◆ DATA FOR REVIEW ◆
□ □ □ □ □

Lemma claim_take_spec slot n r k segs :
  tiles r k segs -> cursor_room r -> 8 <= n < 2 ^ 31 -> n mod 8 = 0 ->
  tail (hdr r) + claim_need (zlen (data r)) (tail (hdr r)) n <= head (hdr r) + zlen (data r) ->
  claim_post slot n r k segs
    (claim_take slot n (tail (hdr r)) (claim_need (zlen (data r)) (tail (hdr r)) n) r).
Proof.
  intros T Hcr Hn Hn8 Hfit. pose proof (t_ok _ _ _ T) as Hok. pose proof (ring_pos r Hok) as Hpos.
  pose proof (head_le_tail _ _ _ T). pose proof (tail_mod8 _ _ _ T) as Ht8. pose proof (ok_max _ Hok).
  unfold claim_post, claim_take, cursor_room in *. rewrite u64_Capacity, index_ok by done.
  set (cap := zlen (data r)) in *. set (tl := tail (hdr r)) in *. set (need := claim_need cap tl n) in *.
  pose proof (Z.mod_pos_bound tl cap Hpos). pose proof (claim_need_bounds cap tl n Hpos Hn).
  set (r1 := if 0 <=? slot then store_at slot tl (store_size slot need r) else r).
  assert (T1 : tiles r1 k segs) by (by apply tiles_store_slot).
  assert (E1 : tail (hdr r1) = tl /\ head (hdr r1) = head (hdr r) /\ zlen (data r1) = cap /\
     capacity (hdr r1) = cap /\ consumer (hdr r1) = consumer (hdr r) /\
     recvWaiters (hdr r1) = recvWaiters (hdr r) /\ sendWaiters (hdr r1) = sendWaiters (hdr r)).
  { pose proof (ok_cap _ Hok). unfold r1. case_match; cbn; repeat split; first [reflexivity | assumption | congruence]. }
  destruct E1 as (Et & Eh & Ed & Ec & Eco & Erw & Esw).
  pose proof (slots_intent slot tl need r : slots (hdr r1) = _) as Es.
  pose proof (tiles_advance r1 k segs n T1 ltac:(unfold cursor_room; lia) Hn Hn8) as Tadv.
  cbv zeta in Tadv. rewrite Et, Ed, Eh in Tadv. specialize (Tadv Hfit).
  assert (Hidx : forall r', head (hdr r') = head (hdr r) -> capacity (hdr r') = cap ->
      seg_index r' k (segs ++ pads cap tl n) = if cap - tl mod cap <? n then 0 else tl mod cap).
  { intros r' Hh' Hc'. unfold seg_index. rewrite Hh', Hc', segs_size_app, Z.add_assoc.
    replace (head (hdr r) + k + segs_size segs) with tl by (apply (t_tail _ _ _ T)).
    apply pads_index; try done. by apply ok_dvd. }
  fold need in Tadv. unwrap. revert Tadv. destruct (cap - tl mod cap <? n) eqn:E; intros Tadv.
  - assert (need = n + (cap - tl mod cap)) as Hneq by (unfold need, claim_need; by rewrite E).
    reflect_bools. destruct (Z.eqb_spec need n); [lia|]. unwrap. cbn [negb].
    eexists. split; [|split]; [|exact Tadv|unfold claimed_hdr; cbn; repeat split; first [reflexivity | assumption | congruence]].
    f_equal. symmetry. by apply Hidx.
  - assert (need = n) as Hneq by (unfold need, claim_need; by rewrite E).
    destruct (Z.eqb_spec need n); [|lia]. cbn [negb].
    eexists. split; [|split]; [|exact Tadv|unfold claimed_hdr; cbn; repeat split; first [reflexivity | assumption | congruence]].
    f_equal. symmetry. by apply Hidx.
Qed.

(** One pass of the claim loop on a ring that nobody else touches. *)
Lemma claim_pass_spec slot n r k segs :
  tiles r k segs -> cursor_room r -> 8 <= n < 2 ^ 31 -> n mod 8 = 0 ->
  let tl := tail (hdr r) in let cap := zlen (data r) in
  if tl + claim_need cap tl n <=? head (hdr r) + cap
  then claim_post slot n r k segs (claim_pass slot n r)
  else claim_pass slot n r = Full (release slot r).
Proof.
  intros T Hcr Hn Hn8. cbv zeta. unfold claim_pass.
  pose proof (t_ok _ _ _ T) as Hok. pose proof (ring_pos r Hok) as Hpos.
  rewrite u64_Capacity, index_ok by done.
  pose proof (head_le_tail _ _ _ T). pose proof (t_cache _ _ _ T) as Hcache.
  pose proof (t_nowrap _ _ _ T). pose proof (t_room _ _ _ T) as Hroom. pose proof (t_consumed _ _ _ T).
  pose proof (ok_max _ Hok).
  pose proof (Z.mod_pos_bound (tail (hdr r)) (zlen (data r)) Hpos).
  pose proof (claim_need_bounds (zlen (data r)) (tail (hdr r)) n Hpos Hn).
  pose proof (claim_take_spec slot n r k segs T Hcr Hn Hn8) as Hgo1.
  pose proof (claim_take_spec slot n (set_hdr (with_headCache (head (hdr r))) r) k segs) as Hgo2.
  assert (Hneed : (if (zlen (data r) -64 (tail (hdr r) mod zlen (data r))) <? n
      then n +64 (zlen (data r) -64 (tail (hdr r) mod zlen (data r))) else n)
      = claim_need (zlen (data r)) (tail (hdr r)) n).
  { unfold claim_need. by unwrap. }
  rewrite Hneed. set (need := claim_need (zlen (data r)) (tail (hdr r)) n) in *.
  rewrite !hasRoom_spec by lia.
  destruct (Z.leb_spec (tail (hdr r) + need) (head (hdr r) + zlen (data r))) as [Hfit|Hfull].
  - destruct ((need <=? zlen (data r) - (tail (hdr r) - headCache (hdr r))) && _) eqn:E; cbn [negb].
    + by apply Hgo1.
    + destruct (Z.ltb_spec (tail (hdr r)) (head (hdr r))); [lia|].
      rewrite (proj2 (Z.leb_le need (zlen (data r) - (tail (hdr r) - head (hdr r))))) by lia.
      rewrite (proj2 (Z.leb_le (tail (hdr r) - head (hdr r)) (zlen (data r)))) by lia. cbn [negb andb].
      apply Hgo2; try done. eapply tiles_hdr; try done. cbn. lia.
  - assert (Hno : forall h, h <= head (hdr r) -> (need <=? zlen (data r) - (tail (hdr r) - h)) = false)
      by (intros; apply Z.leb_gt; lia).
    rewrite !Hno by lia. cbn [negb andb].
    destruct (Z.ltb_spec (tail (hdr r)) (head (hdr r))); [lia|]. done.
Qed.

(** The record segment of a claim that is not committed, and of a message. *)
Definition open_seg (typ length : Z) (body : list byte) : seg :=
  mkSeg (- (RecordHeaderSize + length)) typ body.
Definition done_seg (typ : Z) (payload : list byte) : seg :=
  let n := align (RecordHeaderSize + zlen payload) in
  mkSeg (RecordHeaderSize + zlen payload) typ
    (payload ++ zeros (n - RecordHeaderSize - zlen payload)).

(** A length the ring accepts. The second bound keeps [align] within an int32;
    rings below 4 GiB have no message past it. *)
Definition len_fits (r : Ring) (length : Z) : Prop :=
  0 <= length <= MaxMessageSize r /\ length + 15 < 2 ^ 31.

Definition typ_fits (typ : Z) : Prop := 0 <= typ < TypePadding.

Definition fits (r : Ring) (length : Z) : Prop :=
  let cap := zlen (data r) in
  tail (hdr r) + claim_need cap (tail (hdr r)) (align (RecordHeaderSize + length)) <= head (hdr r) + cap.

Lemma align_header length :
  0 <= length -> length + 15 < 2 ^ 31 ->
  let n := align (RecordHeaderSize + length) in
  8 <= n < 2 ^ 31 /\ n mod 8 = 0 /\ n - 8 < RecordHeaderSize + length <= n.
Proof.
  intros. unfold n, RecordHeaderSize. pose proof (align_bounds (8 + length) ltac:(lia) ltac:(lia)). lia.
Qed.

Lemma tryClaim_spec fuel slot typ length r k segs :
  tiles r k segs -> cursor_room r -> typ_fits typ -> len_fits r length -> (0 < fuel)%nat ->
  let n := align (RecordHeaderSize + length) in
  let pre := segs ++ pads (zlen (data r)) (tail (hdr r)) n in
  (fits r length /\
   exists r', tryClaim fuel slot typ length r =
       Some (r', Ok (mkClaim (seg_index r' k pre) (RecordHeaderSize + length) slot)) /\
     tiles r' k (pre ++ [open_seg typ length (zeros (n - RecordHeaderSize))]) /\
     claimed_hdr slot (claim_need (zlen (data r)) (tail (hdr r)) n) r (hdr r')) \/
  (~ fits r length /\ tryClaim fuel slot typ length r = Some (release slot r, Err ErrFull)).
Proof.
  intros T Hcr Ht [Hl Hsm] Hf. cbv zeta. unfold typ_fits in Ht.
  destruct (align_header length ltac:(lia) Hsm) as (Hn & Hn8 & Hfit).
  unfold tryClaim, fits. destruct (Z.eqb_spec typ TypePadding) as [|_]; [lia|].
  destruct (Z.ltb_spec length 0); [lia|]. destruct (Z.ltb_spec (MaxMessageSize r) length); [lia|].
  cbn [orb]. rewrite (i32_small (RecordHeaderSize + length)) by (unfold RecordHeaderSize; lia).
  set (n := align (RecordHeaderSize + length)) in *.
  pose proof (claim_pass_spec slot n r k segs T Hcr Hn Hn8) as Hp. cbv zeta in Hp.
  destruct fuel as [|fuel]; [lia|]. cbn [claim_loop].
  destruct (Z.leb_spec (tail (hdr r) + claim_need (zlen (data r)) (tail (hdr r)) n)
              (head (hdr r) + zlen (data r))).
  - left. split; [done|]. destruct Hp as (r' & -> & T' & Hh).
    rewrite i32_small by (unfold RecordHeaderSize; lia).
    apply (tiles_storeType _ _ _ _ _) with (v := typ) in T'; [|unfold TypePadding in *; lia].
    apply (tiles_storeLength _ _ _ _ _) with (v := - (RecordHeaderSize + length)) in T'.
    + eexists. split; [|split; [exact T'|done]]. reflexivity.
    + right. exists (RecordHeaderSize + length). unfold seg_size; cbn [s_body s_len zero_seg].
      rewrite zlen_zeros by (unfold RecordHeaderSize; lia). unfold RecordHeaderSize in *. lia.
  - right. split; [lia|]. by rewrite Hp.
Qed.

Section commit.
Context (r : Ring) (k : Z) (pre post : list seg) (typ length : Z) (body : list byte) (slot : Z).
Context (T : tiles r k (pre ++ open_seg typ length body :: post)).
Context (Hlen : 0 <= length <= zlen body).
Let c := mkClaim (seg_index r k pre) (RecordHeaderSize + length) slot.

Lemma len_ok_neg n t b : len_ok (mkSeg (- n) t b) -> 0 < n -> len_ok (mkSeg n t b).
Proof using.
  unfold len_ok, seg_size; cbn. intros [?|(m & ? & ?)] ?; [lia|]. right. exists m. lia.
Qed.

Lemma open_len_ok : len_ok (open_seg typ length body).
Proof using T. by destruct (tiles_seg_len _ _ _ _ _ T). Qed.

(** A commit turns the claim into a record. *)
Lemma tiles_commit : tiles (Commit c r) k (pre ++ mkSeg (RecordHeaderSize + length) typ body :: post).
Proof using T Hlen.
  unfold Commit. apply tiles_release. cbn [c_index c_total c].
  apply (tiles_storeLength _ _ _ _ _ T). apply len_ok_neg; [apply open_len_ok|].
  unfold RecordHeaderSize. lia.
Qed.

(** An abort turns it into padding. *)
Lemma tiles_abort :
  tiles (Abort c r) k (pre ++ mkSeg (RecordHeaderSize + length) TypePadding body :: post).
Proof using T Hlen.
  unfold Abort. apply tiles_release. cbn [c_index c_total c].
  pose proof (tiles_storeType _ _ _ _ _ T TypePadding ltac:(unfold TypePadding; lia)) as T'.
  apply (tiles_storeLength _ _ _ _ _ T').
  cbn [s_typ s_body]. apply len_ok_neg; [apply open_len_ok|]. unfold RecordHeaderSize. lia.
Qed.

□ □ □ □ □

◆ TASK TO CARRY OUT ◆
Your answer must consist of every line in the listing that contains "TypePadding".

◆ REPLY ◆
Definition typ_fits (typ : Z) : Prop := 0 <= typ < TypePadding.
  unfold tryClaim, fits. destruct (Z.eqb_spec typ TypePadding) as [|_]; [lia|].
    apply (tiles_storeType _ _ _ _ _) with (v := typ) in T'; [|unfold TypePadding in *; lia].
  tiles (Abort c r) k (pre ++ mkSeg (RecordHeaderSize + length) TypePadding body :: post).
  pose proof (tiles_storeType _ _ _ _ _ T TypePadding ltac:(unfold TypePadding; lia)) as T'.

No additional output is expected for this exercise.